At the time of software development, we usually do various types of input validations. At web application client end, at server end, at business logic, at database layer etc. To validate input data at database label is done with database constraints. By using this we can prevent invalid data to enter in database and thus to keep our database in a good state. Database constraints are many types. Primary Key, Foreign Key, Check, Default and Unique.

Today I am talking about Foreign Key constraint. Foreign Key constraint is a special type of check constraint whose value should match with the value of the reference table column. So when you are inserting, updating and deleting from your table, DBMS actually checks the Foreign Key value to check it is valid (match with the reference column) or not. Depending on that your DBMS will act. At the time of DML it is taking slightly overhead for the Foreign Key validation. But not only that, Foreign Key constraint can be gain some performance benefit also.

To show you an example suppose we have one master table and one child table with Primary Key and Foreign Key relation. I am using SQL Server. The master table is Publishers and the child table is Books. One publisher can have many books, one book can have one publisher. So it is a one-to-many relation between publisher and book. In table you can see Publisher Id is the Primary Key of Publishers table and Publisher Id is the Foreign Key in Books table.

CREATE TABLE [dbo].[Publishers] (
    [PublisherId] INT          IDENTITY (1, 1) NOT NULL,
    [FirstName]   VARCHAR (10) NOT NULL,
    [MiddleName]  VARCHAR (10) NULL,
    [LastName]    VARCHAR (10) NOT NULL,
    
    -- Primary Key.
    CONSTRAINT [pkPublishers] PRIMARY KEY CLUSTERED ([PublisherId] ASC)
);
CREATE TABLE [dbo].[Books] (
    [BookId]        INT             IDENTITY (1, 1) NOT NULL,
    [Title]         VARCHAR (10)    NOT NULL,
    [PublishDate]   DATE            NOT NULL,
    [NumberOfPages] INT             NOT NULL,
    [Price]         DECIMAL (10, 2) NOT NULL,
    [Comments]      VARCHAR (50)    NULL,
    [PublisherId]   INT             NOT NULL,
    
    CONSTRAINT [pkBooks] PRIMARY KEY CLUSTERED ([BookId] ASC),
    
    -- Foreign Key which refer Publishers Primary Key.
    CONSTRAINT [fkBooksWithPublishers] FOREIGN KEY ([PublisherId]) 
        REFERENCES [dbo].[Publishers] ([PublisherId])
);

Now because we have the Primary Key and Foreign Key relationship between these two tables, we can gain performance benefit sometimes. Lets run the following SQL query.

SELECT B.Title AS [Book Title]
FROM BOOKS AS B
WHERE EXISTS(SELECT * FROM PUBLISHERS AS P WHERE B.PublisherId = P.PublisherId)

If we check the Execution Plan, we can see that actually SQL Server do not access the Publishers table at all.

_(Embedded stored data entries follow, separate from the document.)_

Lemma one_call (l0 l : TurnLifecycle Store) c :
  rtc Lifecycle.step l0 l -> fresh_ok l c -> rtc Lifecycle.step l0 (Lifecycle.run_call c l).
Proof. intros Hl Hf. eapply rtc_r; [exact Hl | by apply step_call]. Qed.
Lemma turns_steps : rtc Lifecycle.step empty turns.
Proof.
  unfold turns. repeat (apply one_call; [|first [exact I | vm_compute; reflexivity]]). done.
Qed.
Ltac row_by_row :=
  unfold tb; cbn;
  repeat match goal with
    | |- map_Forall _ ∅ => apply map_Forall_empty
    | |- map_Forall _ (<[_ := _]> _) => apply map_Forall_insert_2
    end.
Lemma world_sane : sane world.
Proof.
  split; [split; row_by_row; split; reflexivity|].
  apply (proj1 (run_inv empty turns (map_Forall_empty _) eq_refl turns_steps)).
Qed.
Lemma world_readable : readable (tb world).
Proof.
  assert (Hs : map_Forall (fun _ d => exists sp, d = SpanJson sp) (spans (tb world))).
  { row_by_row; eauto. }
  assert (He : map_Forall (fun _ d => exists e, d = EventJson e) (span_events (tb world))).
  { apply map_Forall_singleton. eauto. }
  by split; [intros k d; apply Hs | intros k d; apply He].
Qed.
Lemma writable_spec (v : Store) :
  forallb (fun '(_, r) => match Turn.from_row r with
                          | Ok (Turn.mk_turn _ _ None Turn.TriggerUser Turn.Compact _ fr [] _ _ _) =>
                              match fr with None | Some (Turn.Structured Message.JNull) => true | _ => false end
                          | _ => false end) (map_to_list v) = true -> writable v.
Proof.
  intros Hall i r t fl Hi Hf. rewrite forallb_forall in Hall.
  specialize (Hall (i, r)). rewrite <- list_elem_of_In, elem_of_map_to_list in Hall. specialize (Hall Hi). cbn in Hall.
  rewrite Hf in Hall. destruct t as [? ? pt o inp st fr em ? ? ?]. destruct pt, o, inp, em; try done.
  by destruct fr as [[|[]]|].
Qed.
Lemma world_writable : writable (turn_rows world).
Proof. apply writable_spec. vm_compute. reflexivity. Qed.

Definition calm : Outside := Trace.Sample.outside (fun _ => None).
Lemma calm_order : OrderLaws calm.
Proof. by intros A k l. Qed.
(** The write of the step under turn 7 is refused. *)
Definition refused : Outside := Trace.Sample.outside (fun n => if Nat.eqb n 4 then Some (false, Conflict "busy") else None).
Lemma refused_order : OrderLaws refused.
Proof. by intros A k l. Qed.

DBMS know that is has a Foreign Key relation, so be sure that every Foreign Key column match with Primary Key column, so its do not fetch that. We get slightly performance benefit.

Primary Foreign Key - Performance Benefit

Primary Foreign Key – Performance Benefit

Conclusion

We should use database constraint where it is necessary. It helps us to maintain our database in a good state, prevent invalid data to get entry to database and performance benefit sometimes.